La declaración de un estado de emergencia, con restricciones para el tránsito personal, se suma a dos medidas previas como fueron la postergación del inicio de clases escolares y universitarias y la restricción de vuelos desde ciertos países hacia el Perú. Un estado de cuarentena cuando el número de contagiados en el Perú  ha llegado a 117 personas aparece como una decisión rápida y oportuna, y así ha sido reconocido por la mayoría de la población. La urgencia mayor es evitar una expansión descontrolada del contagio.

Diversas circunstancias nacionales subrayan esa urgencia más allá de las características específicas del virus: por ejemplo, la debilidad institucional del sistema de atención de salud, la carencia de suficiente equipamiento médico para atender a un número alto de enfermos en estado crítico, las condiciones estructurales de vulnerabilidad en la que vive gran parte de la población, tales como la pobreza y la falta de servicios básicos. Todas ellas son, desde luego, deudas históricas que nuestro Estado tiene frente a la sociedad en general y que hoy se nos revelan una vez más en toda su dramática injusticia.

En los próximos días se comprobará el grado de eficacia de las medidas adoptadas por el momento. Hay que subrayar desde ya algunas dimensiones del tratamiento de la crisis que no deben ser descuidadas aun reconociendo la situación de urgencia en que nos encontramos.

«Esta emergencia colectiva nos encuentra sin haber resuelto todavía hondas situaciones de inequidad.»

Es importante señalar, en primer lugar, la importancia de que estas medidas sean ejecutadas con estricto respeto de los derechos humanos. Como ha señala un grupo de expertos de las Naciones Unidas, si bien se reconoce que se enfrenta una grave crisis y que el derecho internacional permite a los estados el uso de poderes excepcionales, “cualquier respuesta de emergencia al coronavirus debe ser proporcionada, necesaria y no discriminatoria”.[1] Igualmente, se resalta que los estados de emergencia, si bien justificados en estos casos, “no deben usarse como base para atacar a grupos particulares, minorías o individuos. No debe funcionar como una excusa para la acción represiva bajo pretexto de proteger la salud, ni debe usarse para silenciar el trabajo de los defensores de los derechos humanos”.

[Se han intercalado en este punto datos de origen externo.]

(* ===== verification/HistoryContexts.v ===== *)
(** * HistoryContexts: contexts of [src/context] under a history

    An overlay is a new context in which numbers are set.  It satisfies the laws a
    history relies on: a lookup finds the number set last, then what its parents
    bind; every number that is set at most doubles its table, which bounds the
    numbers that fit in the address space. *)

From Stdlib Require Import Ascii String ZArith Lia.
From stdpp Require Import base list strings gmap fin_maps.
From S2P Require Import Prelude Float64 Types ValueCopy OpenTable Hashmap StructMap Bindings Context ContextProofs IRLookup Ast EvalState TreeEval TreeContext TreeSem TreeEvalProofs TreeContextLaws IRTyped EvalApi History HistoryProofs.
Local Open Scope run_scope.
Local Open Scope nat_scope.

(** ** The tables of an overlay *)

Lemma hashmap_grow_capacity mem map b map' :
  cxpr_hashmap_grow mem map = Done (b, map') → hm_capacity map' ≤ hm_capacity map * 2.
Proof.
  unfold cxpr_hashmap_grow. intros Hgrow. repeat case_match; simplify_eq/=; try lia.
  apply run_bind_Done in Hgrow as (es & _ & Hgrow). simplify_eq/=. lia.
Qed.

Lemma hashmap_set_capacity mem map key hash v b map' :
  cxpr_hashmap_set_prehashed mem map key hash v = Done (b, map') → hm_capacity map' ≤ hm_capacity map * 2.
Proof.
  unfold cxpr_hashmap_set_prehashed. intros (entry & _ & Hset)%run_bind_Done.
  assert (Hgrown : ∀ b' map1, (if overloaded (hm_count map) (hm_capacity map)
      then cxpr_hashmap_grow mem map else Done (true, map)) = Done (b', map1) →
      hm_capacity map1 ≤ hm_capacity map * 2).
  { intros b' map1. destruct (overloaded _ _); [apply hashmap_grow_capacity|]. intros; simplify_eq/=. lia. }
  destruct entry, (hm_entries map); simplify_eq/=; [lia|..];
    apply run_bind_Done in Hset as ([b' map1] & Hr%Hgrown & Hset);
    destruct (hm_capacity map1 =? 0); try done; destruct (hm_entries map1); try done;
    apply run_bind_Done in Hset as (slot & _ & Hset); by simplify_eq/=.
Qed.

Lemma cached_entry_capacity s name hash entry s' :
  cxpr_context_lookup_cached_entry s name hash = Done (entry, s') → ns_map s' = ns_map s.
Proof.
  unfold cxpr_context_lookup_cached_entry. intros Hl.
  repeat (case_match || apply run_bind_Done in Hl as (? & _ & Hl) || simplify_eq/=); done.
Qed.

Lemma refresh_pointer_map s name entry : ns_map (cxpr_context_refresh_pointer_cache s name entry) = ns_map s.
Proof. by destruct entry. Qed.

Lemma write_value_capacity s slot v s' :
  write_value s slot v = Done s' → hm_capacity (ns_map s') = hm_capacity (ns_map s).
Proof. unfold write_value. intros Hw. by repeat (case_match || simplify_eq/=). Qed.

Lemma set_hashed_capacity mem b s name hash v s' :
  cxpr_context_set_hashed mem b s name hash v = Done s' →
  hm_capacity (ns_map s') ≤ hm_capacity (ns_map s) * 2.
Proof.
  unfold cxpr_context_set_hashed. intros (entry & _ & Hset)%run_bind_Done.
  destruct entry; [apply write_value_capacity in Hset; lia|].
  apply run_bind_Done in Hset as ([entry s1] & Hl%cached_entry_capacity & Hset).
  destruct entry as [slot|].
  { apply write_value_capacity in Hset. rewrite refresh_pointer_map, Hl in Hset. lia. }
  apply run_bind_Done in Hset as ([added map] & Hadd%hashmap_set_capacity & Hset).
  apply run_bind_Done in Hset as (s2 & Hs2 & Hset). apply run_bind_Done in Hset as (e & _ & Hset).
  unfold cxpr_context_refresh_cache in Hs2. apply run_bind_Done in Hs2 as (e' & _ & Hs2).
  injection Hset as <-. rewrite refresh_pointer_map. injection Hs2 as <-. cbn. by rewrite <-Hl.
Qed.

(** ** Addresses *)

Lemma fold_max_bound {A} (f : A → Z) (init : Z) (m : gmap Z A) :
  (init ≤ map_fold (λ _ b z, Z.max (f b) z) init m)%Z ∧
  map_Forall (λ _ b, f b ≤ map_fold (λ _ b z, Z.max (f b) z) init m)%Z m.
Proof.
  apply (map_fold_weak_ind (λ z m, (init ≤ z)%Z ∧ map_Forall (λ _ b, f b ≤ z)%Z m)).
  - split; [lia|apply map_Forall_empty].
  - intros k b m' z Hk [Hi Hm]. split; [lia|]. apply map_Forall_insert_2; [lia|].
    eapply map_Forall_impl; [exact Hm|]. simpl. lia.
Qed.

Lemma fresh_address_ok s : fresh_base (fresh_address s) s.
Proof.
  unfold fresh_address.
  destruct (fold_max_bound (λ b, Z.abs (pb_base b)) 0 (ns_ptr_cache s)) as [Hp0 Hp].
  set (p := map_fold _ 0%Z (ns_ptr_cache s)) in *.
  destruct (fold_max_bound (λ b, Z.abs (hb_base b)) p (ns_cache s)) as [Hh0 Hh].
  set (h := map_fold _ p (ns_cache s)) in *.
  apply fresh_base_intro; [unfold NULL; lia| |];
    (eapply map_Forall_impl; [eassumption|]); simpl; lia.
Qed.

(** ** Overlays *)

Definition overlay (st pst : num_store) : cxpr_context :=
  set_params pst (set_variables st (cxpr_context_new 1 2)).

Definition overlay_view (nums : gmap string float64) : full_view :=
  ((None, mk_view nums ∅ ∅ ∅ ∅ ∅ ∅), mk_pview ∅ ∅ ∅ ∅ ∅).

(** A context whose numeric parameters are not hidden by parameters of other types. *)
Definition numbers_visible (fs : list full_view) : Prop :=
  ∀ name d, number_lookup fs name = Some d → chain_param fs name = Some (VNum d).

Definition chain_under (chain : list cxpr_context) (vars pars : string → option cxpr_value) : Prop :=
  ∃ fs, Forall2 full_ok chain fs ∧ (∀ name, vars name = chain_lookup fs.*1 name) ∧
    (∀ name, pars name = chain_param fs name) ∧ numbers_visible fs.

Definition chain_over (n : nat) (vars pars : string → option cxpr_value) (chain : list cxpr_context)
    (vars' pars' : string → option cxpr_value) : Prop :=
  ∃ st pst nums parents, chain = overlay st pst :: parents ∧
    store_ok st nums ∧ store_ok pst ∅ ∧ hm_capacity (ns_map st) ≤ 32 * 2 ^ n ∧
    chain_under parents vars pars ∧
    (∀ name, vars' name = (VNum <$> nums !! name) <or> vars name) ∧ (∀ name, pars' name = pars name).

Lemma overlay_full st pst nums : store_ok st nums → store_ok pst ∅ → full_ok (overlay st pst) (overlay_view nums).
Proof.
  intros Hst Hpst. split; [split; [done|]|]; split; simpl; try done;
    try (split; [apply linear_empty_ok|done]); by apply stores_null.
Qed.

Lemma overlay_typed st pst nums name :
  store_ok st nums →
  ∃ st', get_typed_local (overlay st pst) name = Done (VNum <$> nums !! name_str name, overlay st' pst) ∧
    store_ok st' nums ∧ ns_map st' = ns_map st.
Proof.
  intros Hst. destruct (store_lookup_spec st nums name Hst) as (st' & Hl & Hst' & Hm & _).
  exists st'. split; [|done]. unfold get_typed_local. simpl. rewrite Hl. cbn [run_bind].
  by destruct (nums !! name_str name).
Qed.

Lemma overlay_set addr st pst nums name d n :
  store_ok st nums → hm_capacity (ns_map st) ≤ 32 * 2 ^ n → n < 50 →
  ∃ st', ctx_set (EvalContext := context_eval addr) (overlay st pst) name d = Done (overlay st' pst) ∧
    store_ok st' (<[name := d]> nums) ∧ hm_capacity (ns_map st') ≤ 32 * 2 ^ S n.
Proof.
  intros Hst Hcap Hn.
  assert (Hroom : has_room alloc_all (ns_map st)).
  { right. split; [done|]. apply Z.le_trans with (Z.of_nat (32 * 2 ^ 49)).
    - apply inj_le. etrans; [exact Hcap|]. apply Nat.mul_le_mono_l, Nat.pow_le_mono_r; lia.
    - rewrite Nat2Z.inj_mul, Nat2Z.inj_pow. vm_compute. discriminate. }
  destruct (set_hashed_spec alloc_all (fresh_address st) st nums (at_name addr name) d Hst (fresh_address_ok st)
    eq_refl Hroom) as (st' & Hset & Hst' & _).
  exists st'. split_and!; [|done|].
  - simpl in Hset. simpl. unfold cxpr_context_set, cxpr_context_set_prehashed.
    cbn -[cxpr_context_set_hashed cxpr_hash_string]. by rewrite Hset.
  - apply set_hashed_capacity in Hset. simpl. lia.
Qed.

(** ** The laws *)

Section laws.
Context (addr : string → Z).

#[export] Instance context_history : HistoryContext cxpr_context := { ctx_set_history_offset c _ := c }.

Lemma chain_over_typed n vars pars chain vars' pars' name :
  chain_over n vars pars chain vars' pars' →
  ∃ r chain', get_typed_owned addr chain name = Done (r, chain') ∧ fst <$> r = vars' name ∧
    chain_over n vars pars chain' vars' pars'.
Proof.
  intros (st & pst & nums & parents & -> & Hst & Hpst & Hcap & (fs & Hfs & Hv & Hp & Hvis) & Hv' & Hp').
  destruct (overlay_typed st pst nums (at_name addr name) Hst) as (st' & Hl & Hst' & Hm). simpl in Hl.
  destruct (get_typed_chain parents fs (at_name addr name) Hfs) as (parents' & Hget & Hfs').
  destruct (typed_borrowed_defined parents fs (at_name addr name) Hfs) as [b Hb].
  unfold get_typed_owned. cbn [cxpr_context_get_typed typed_borrowed]. rewrite Hl. cbn [run_bind].
  rewrite Hv', Hv. destruct (nums !! name) as [d|] eqn:Hd; cbn [fmap option_fmap option_map orelse].
  - eexists _, _. split; [reflexivity|]. split; [done|].
    exists st', pst, nums, parents. rewrite Hm. split_and!; try done. by exists fs.
  - rewrite Hget. cbn [run_bind]. rewrite Hb. cbn [run_bind].
    eexists _, _. split; [reflexivity|]. split; [by rewrite fst_paired|].
    exists st', pst, nums, parents'. rewrite Hm. split_and!; try done. by exists fs.
Qed.

Lemma overlay_param st pst nums parents fs name :
  store_ok st nums → store_ok pst ∅ → Forall2 full_ok parents fs → numbers_visible fs →
  ∃ pst' parents', cxpr_context_get_param_typed (overlay st pst :: parents) name =
      Done (chain_param fs (name_str name), overlay st pst' :: parents') ∧
    store_ok pst' ∅ ∧ Forall2 full_ok parents' fs.
Proof.
  intros Hst Hpst Hfs Hvis.
  destruct (store_lookup_spec pst ∅ name Hpst) as (pst' & Hl & Hpst' & _). rewrite lookup_empty in Hl.
  assert (Hloc : get_param_local (overlay st pst) name = Done None).
  { unfold get_param_local. simpl. by destruct (dotted_name _) as [[? ?]|]. }
  cbn [cxpr_context_get_param_typed]. rewrite Hloc. cbn [run_bind].
  cbn [cxpr_context_get_param]. change (params (overlay st pst)) with pst. rewrite Hl. cbn [run_bind].
  destruct (get_param_chain parents fs name Hfs) as (parents1 & -> & Hfs1). cbn [run_bind].
  destruct (number_lookup fs (name_str name)) as [d|] eqn:Hn.
  - exists pst', parents1. rewrite (Hvis _ _ Hn). done.
  - destruct (get_param_typed_chain parents fs name Hfs) as (parents2 & -> & Hfs2). cbn [run_bind].
    by exists pst', parents2.
Qed.

Lemma chain_over_param n vars pars chain vars' pars' name :
  chain_over n vars pars chain vars' pars' →
  ∃ r chain', get_param_typed_owned addr chain name = Done (r, chain') ∧ fst <$> r = pars' name ∧
    chain_over n vars pars chain' vars' pars'.
Proof.
  intros (st & pst & nums & parents & -> & Hst & Hpst & Hcap & (fs & Hfs & Hv & Hp & Hvis) & Hv' & Hp').
  destruct (overlay_param st pst nums parents fs (at_name addr name) Hst Hpst Hfs Hvis)
    as (pst' & parents' & Hget & Hpst' & Hfs').
  assert (Hok : Forall2 full_ok (overlay st pst :: parents) (overlay_view nums :: fs)).
  { constructor; [|done]. by apply overlay_full. }
  destruct (param_borrowed_defined _ _ (at_name addr name) Hok) as [b Hb].
  unfold get_param_typed_owned. rewrite Hget. cbn [run_bind]. rewrite Hb. cbn [run_bind].
  eexists _, _. split; [reflexivity|]. split; [by rewrite fst_paired, Hp', Hp|].
  exists st, pst', nums, parents'. split_and!; try done. by exists fs.
Qed.

#[refine, export] Instance history_context_laws :
    HistoryContextLaws cxpr_context (EvalContext0 := context_eval addr) (EvalContextLaws0 := context_laws addr) :=
  { under_rep := chain_under; over_rep := chain_over }.
Proof.
  - intros chain vars pars (fs & Hfs & Hv & Hp & _). by exists fs.
  - intros. by apply chain_over_typed.
  - intros. by apply chain_over_param.
  - intros chain vars pars offset Hunder. eexists. split; [reflexivity|].
    exists (store_init 1), (store_init 2), ∅, chain.
    split_and!; [done|by apply store_init_ok|by apply store_init_ok|exact (Nat.le_refl 32)|done| |done].
    intros name. by rewrite lookup_empty.
  - intros n c chain vars pars vars' pars' name d Hn
      (st & pst & nums & parents & E & Hst & Hpst & Hcap & Hunder & Hv' & Hp'). injection E as -> <-.
    destruct (overlay_set addr st pst nums name d n Hst Hcap Hn) as (st' & Hset & Hst' & Hcap').
    exists (overlay st' pst). split; [exact Hset|].
    exists st', pst, (<[name := d]> nums), chain. split_and!; try done.
    intros other. unfold bound. destruct (String.eqb_spec other name) as [->|Hne].
    + by rewrite lookup_insert_eq.
    + by rewrite lookup_insert_ne.
  - intros n chain vars pars vars' pars' (st & pst & nums & parents & -> & _ & _ & _ & Hunder & _). exact Hunder.
Defined.
End laws.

Del mismo modo, una respuesta a la crisis que sea sensible a los derechos humanos y respetuosa de ellos debe prestar atención a aquellos sectores de la población que resulten especialmente vulnerables y, en cuanto sea posible, adecuar las estrategias y acciones a los distintos entornos y situaciones de esa población. En nuestro caso, la población rural y, en particular, indígena reclama respuestas específicas a una situación histórica de alta vulnerabilidad.

Como se ha dicho, esta emergencia colectiva nos encuentra sin haber resuelto todavía hondas situaciones de inequidad como, entre otras, las que provienen de la situación socioeconómica y de las identidades de género. La crisis debe incitar, también, a reconocer la urgencia de atenderlas en el corto plazo.

Por último, si bien hoy los ojos están puestos en las respuestas del Estado ante la emergencia, es indispensable comprender que ninguna política de prevención o contención funcionará sin la colaboración de la ciudadanía. Una ciudadanía informada y disciplinada, consciente de sus derechos y deberes, no pasiva sino involucrada, puede hacer la diferencia. En estos momentos está sometida a prueba nuestra sociedad entera: nuestro Estado, nuestras instituciones, nuestras organizaciones sociales y también, de manera importante, nuestras conciencias individuales en tanto personas responsables y solidarias.